Have we forgotten about the drive by shooting last year? The crazed man climbing Supreme Scream? Or what about the Cinco De Mayo riot?
As long as Knott's promotes itself as the cheaper alternative, these types of issues will continue. The problems are systemic. Cheaper admission is always going to mean easier access. Allowing people to be dropped off right at the entrance, with no reservation means easier access. Lower admissions costs means less money for security training and more apathy amongst their employees.
Look, if you are determined to be very upset about it, be my guest. I don't remember you being one of the ones getting very upset over the Toontown incident, so this seems maybe a bit...selective on your part. Maybe I'm misremembering, it's been awhile. But right now this doesn't seem all that different from all of those coded "well if we let the poors come the poors will cause problems" dialogues that have been happening forever and ever, usually with Six Flags but now apparently with Knott's too.
But are you really going to blame Knott's for one person clearly in need of help for deciding to climb their drop tower? Ideally they should have stopped the guy from getting to that point, but once said guy has already climbed past the point they can reach them, what are they supposed to do? Perhaps they tried and he stopped them. I don't know. Guy clearly wasn't in a rational state of mind, and there's only so much anyone can do when that happens.
Knott's entrance is right on a public road. Obviously the drive by shooting isn't ideal, but how would you have prevented such a situation? They are even more surrounded by suburbia than Disneyland is, and there is literally nowhere for them to move the park entrance that would entirely ensure that such a scenario would never happen again. There's nowhere they could put the entrance without a public road right there next to it. The only real way to do that would be to move the entrance entirely across the street, but that won't happen for lots of logistical reasons.
Disney is the only theme park company doing reservations, and I'd say it's causing them more harm and headaches (particularly in terms of guest feedback and experience) than good, so I commend Knott's for not offering reservations. No one wants reservations because they don't even do a particularly good job at dealing with the problems they purport to solve and create new problems to boot. There's a reason that no-one, pre-covid, did reservations. There's also a reason that no one except Disney is still doing reservations.

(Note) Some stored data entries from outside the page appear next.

(** Making and freeing them. *)
Definition SSL_CTX_new (method : Method) : M Machine (option nat) :=
  failed ← answer;
  match failed with
  | Some _ => mret None
  | None => m ← get; modify (fun m => set_next (S (next m)) (set_ctxs (<[next m := new_ctx method]> (ctxs m)) m)) ;; mret (Some (next m))
  end.
Definition SSL_CTX_free (i : nat) : M Machine unit :=
  modify (fun m => match ctxs m !! i with Some _ => set_ctxs (delete i (ctxs m)) m | None => set_misuse m end).
Definition SSL_new (i : nat) : M Machine (option nat) :=
  failed ← answer;
  m ← get;
  match failed, ctxs m !! i with
  | Some _, Some _ => mret None
  | _, None => modify set_misuse ;; mret None
  | None, Some x => modify (fun m => set_next (S (next m)) (set_ssls (<[next m := new_ssl x]> (ssls m)) m)) ;; mret (Some (next m))
  end.
Definition SSL_free (i : nat) : M Machine unit :=
  modify (fun m => match ssls m !! i with Some _ => set_ssls (delete i (ssls m)) m | None => set_misuse m end).
Definition socket : M Machine (string + nat) :=
  failed ← answer;
  match failed with
  | Some errno => mret (inl errno)
  | None => m ← get; modify (fun m => set_next (S (next m)) (set_socks (<[next m := mkSock None [] false]> (socks m)) m)) ;; mret (inr (next m))
  end.
Definition close (i : nat) : M Machine unit :=
  modify (fun m => match socks m !! i with Some _ => set_socks (delete i (socks m)) m | None => set_misuse m end).

(** ** [TlsContext.cpp] *)

Fixpoint joined_details (l : list string) : string :=
  match l with [] => "" | d :: rest => " | " +:+ d +:+ joined_details rest end.
Definition openssl_error_text (operation : string) : M Machine string := fun m =>
  (inr (match err_queue m with
        | [] => operation +:+ ": no OpenSSL error detail"
        | d :: rest => operation +:+ ": " +:+ d +:+ joined_details rest
        end), set_err_queue [] m).

(** [if (call != 1) { error = openssl_error_text(operation); return false; }] *)
Definition checked_call (operation : string) (effect : M Machine unit) : M Machine unit :=
  failed ← answer;
  match failed with
  | None => effect
  | Some _ => text ← openssl_error_text operation; fail text
  end.
(** [if (call != 1) { error = text; return false; }] *)
Definition plain_call (text : string) (effect : M Machine unit) : M Machine unit :=
  failed ← answer;
  match failed with None => effect | Some _ => fail text end.

Definition configureCommonContext (context : option nat) : M Machine unit :=
  match context with
  | None => fail "SSL_CTX 为空"
  | Some i =>
      checked_call "SSL_CTX_set_min_proto_version" (at_ctx i (set_min TLS1_2_VERSION)) ;;
      checked_call "SSL_CTX_set_max_proto_version" (at_ctx i (set_max TLS1_3_VERSION)) ;;
      at_ctx i (add_option SSL_OP_NO_COMPRESSION) ;;
      at_ctx i (add_option SSL_OP_ENABLE_KTLS)
  end.

(** What [inet_pton] says of an address of the family. *)
Inductive Family := AF_INET | AF_INET6.
Class NetNames := { inet_pton : Family -> string -> bool }.

Section Contexts.
Context `{NetNames}.

Definition isIpLiteral (value : string) : bool := inet_pton AF_INET value || inet_pton AF_INET6 value.

(** An object with its [context_]; the machine beside it. *)
Record Held := mkHeld { context_ : option nat; verify_peer_ : bool; machine : Machine }.
Definition set_context (x : option nat) (h : Held) : Held := mkHeld x (verify_peer_ h) (machine h).
Definition set_verify_peer (x : bool) (h : Held) : Held := mkHeld (context_ h) x (machine h).
Definition on_machine {A} (c : M Machine A) : M Held A := fun h =>
  let r := c (machine h) in (r.1, mkHeld (context_ h) (verify_peer_ h) r.2).

(** [SSL_CTX_free(context_); context_ = nullptr;] *)
Definition free_context : M Held unit :=
  h ← get;
  match context_ h with
  | Some i => on_machine (SSL_CTX_free i) ;; modify (set_context None)
  | None => mret tt
  end.
(** [if (!call) { SSL_CTX_free(context_); context_ = nullptr; return false; }] *)
Definition or_free {A} (c : M Machine A) : M Held A := fun h =>
  match on_machine c h with
  | (inl error, h1) => (inl error, (free_context h1).2)
  | r => r
  end.

Definition initialize_server (config : TlsServerConfig) : M Held unit :=
  free_context ;;
  reject_if (negb (srv_enabled config)) "TLS 服务端被关闭，但当前版本要求启用 TLS" ;;
  context ← on_machine (SSL_CTX_new TLS_server_method);
  modify (set_context context) ;;
  match context with
  | None => text ← on_machine (openssl_error_text "SSL_CTX_new(TLS_server_method)"); fail text
  | Some i =>
      or_free (configureCommonContext (Some i)) ;;
      or_free (checked_call "SSL_CTX_use_certificate_chain_file" (at_ctx i (set_certificate (certificate_file config)))) ;;
      or_free (checked_call "SSL_CTX_use_PrivateKey_file" (at_ctx i (set_key (private_key_file config)))) ;;
      or_free (checked_call "SSL_CTX_check_private_key" (at_ctx i set_key_checked)) ;;
      on_machine (at_ctx i (set_verify SSL_VERIFY_NONE))
  end.

Definition initialize_client (config : TlsClientConfig) : M Held unit :=
  free_context ;;
  reject_if (negb (cl_enabled config)) "TLS 客户端被关闭，但当前版本要求启用 TLS" ;;
  context ← on_machine (SSL_CTX_new TLS_client_method);
  modify (set_context context) ;;
  match context with
  | None => text ← on_machine (openssl_error_text "SSL_CTX_new(TLS_client_method)"); fail text
  | Some i =>
      or_free (configureCommonContext (Some i)) ;;
      modify (set_verify_peer (verify_peer config)) ;;
      if verify_peer config then
        on_machine (at_ctx i (set_verify SSL_VERIFY_PEER)) ;;
        or_free (reject_if (is_empty (ca_file config)) "TLS 客户端启用对端校验时必须配置 CA 文件") ;;
        or_free (checked_call "SSL_CTX_load_verify_locations" (at_ctx i (set_ca (ca_file config))))
      else on_machine (at_ctx i (set_verify SSL_VERIFY_NONE))
  end.

(** An [SslPtr] that leaves its scope frees its object. *)
Definition scoped (i : nat) {A} (c : M Machine A) : M Machine A := fun m =>
  match c m with
  | (inl error, m1) => (inl error, (SSL_free i m1).2)
  | r => r
  end.

Definition new_of (context : option nat) (missing : string) : M Machine nat :=
  match context with
  | None => fail missing
  | Some c =>
      ssl ← SSL_new c;
      match ssl with
      | None => text ← openssl_error_text "SSL_new"; fail text
      | Some i => mret i
      end
  end.

Definition createSsl_server (context : option nat) (socketFd : nat) : M Machine nat :=
  i ← new_of context "TLS 服务端上下文尚未初始化";
  scoped i (checked_call "SSL_set_fd" (at_ssl i (set_fd socketFd)) ;; at_ssl i (set_role AcceptState) ;; mret i).

(** The identity that the certificate of the peer must have. *)
Definition expect_identity (i : nat) (peerIdentity : string) : M Machine unit :=
  reject_if (is_empty peerIdentity) "启用 TLS 身份校验时对端身份不能为空" ;;
  plain_call "SSL_get0_param 返回空指针" (mret tt) ;;
  if isIpLiteral peerIdentity then
    plain_call "设置 X509 IP 校验参数失败" (at_ssl i (set_ip peerIdentity))
  else
    plain_call "设置 TLS 主机名校验失败" (at_ssl i (set_host peerIdentity)) ;;
    checked_call "SSL_set_tlsext_host_name" (at_ssl i (set_sni peerIdentity)).

Definition createSsl_client (context : option nat) (verify : bool) (socketFd : nat) (peerIdentity : string) : M Machine nat :=
  i ← new_of context "TLS 客户端上下文尚未初始化";
  scoped i (
    checked_call "SSL_set_fd" (at_ssl i (set_fd socketFd)) ;;
    (if verify then expect_identity i peerIdentity else mret tt) ;;
    at_ssl i (set_role ConnectState) ;;
    mret i).

(** [SSL_connect]: the handshake, and the verdict on the certificate. *)
Definition SSL_connect (i : nat) : M Machine unit := fun m =>
  let verdict := match verdicts m with [] => None | v :: _ => v end in
  at_ssl i (set_handshake verdict) (set_verdicts (tail (verdicts m)) m).

Definition connectBlocking (verify : bool) (ssl : option nat) : M Machine unit :=
  match ssl with
  | None => fail "SSL 对象为空"
  | Some i =>
      checked_call "SSL_connect" (SSL_connect i) ;;
      m ← get;
      match ssls m !! i with
      | Some x =>
          match verified x with
          | Some text => reject_if verify ("TLS peer certificate verification failed: " +:+ text)
          | None => mret tt
          end
      | None => modify set_misuse
      end
  end.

Can you prove that lower admission costs inherently result in weaker employee training and morale? Because that seems like a stretch. It's not like Disneyland employees are paid significantly more than Knott's workers are just because the admission price is significantly more expensive.
No park in the world is entirely free of the possibility of such incidents happening. It's not ideal, but that's life. Sometimes young people are bound and determined to make stupid decisions, and they decide to do it in a public place. It happens, and increasingly it happens everywhere, even in "good" places. So while the park probably could beef up its security a little bit, I think a lot of the generalizations about Knott's in this thread have less basis in fact than in some people's need to pile on the park that lets more poors in down the street from everyone's golden child, which also had a bad incident not that long ago that we've since moved on from. Just doesn't seem like we're going on rational fact and more on emotional tangents is all.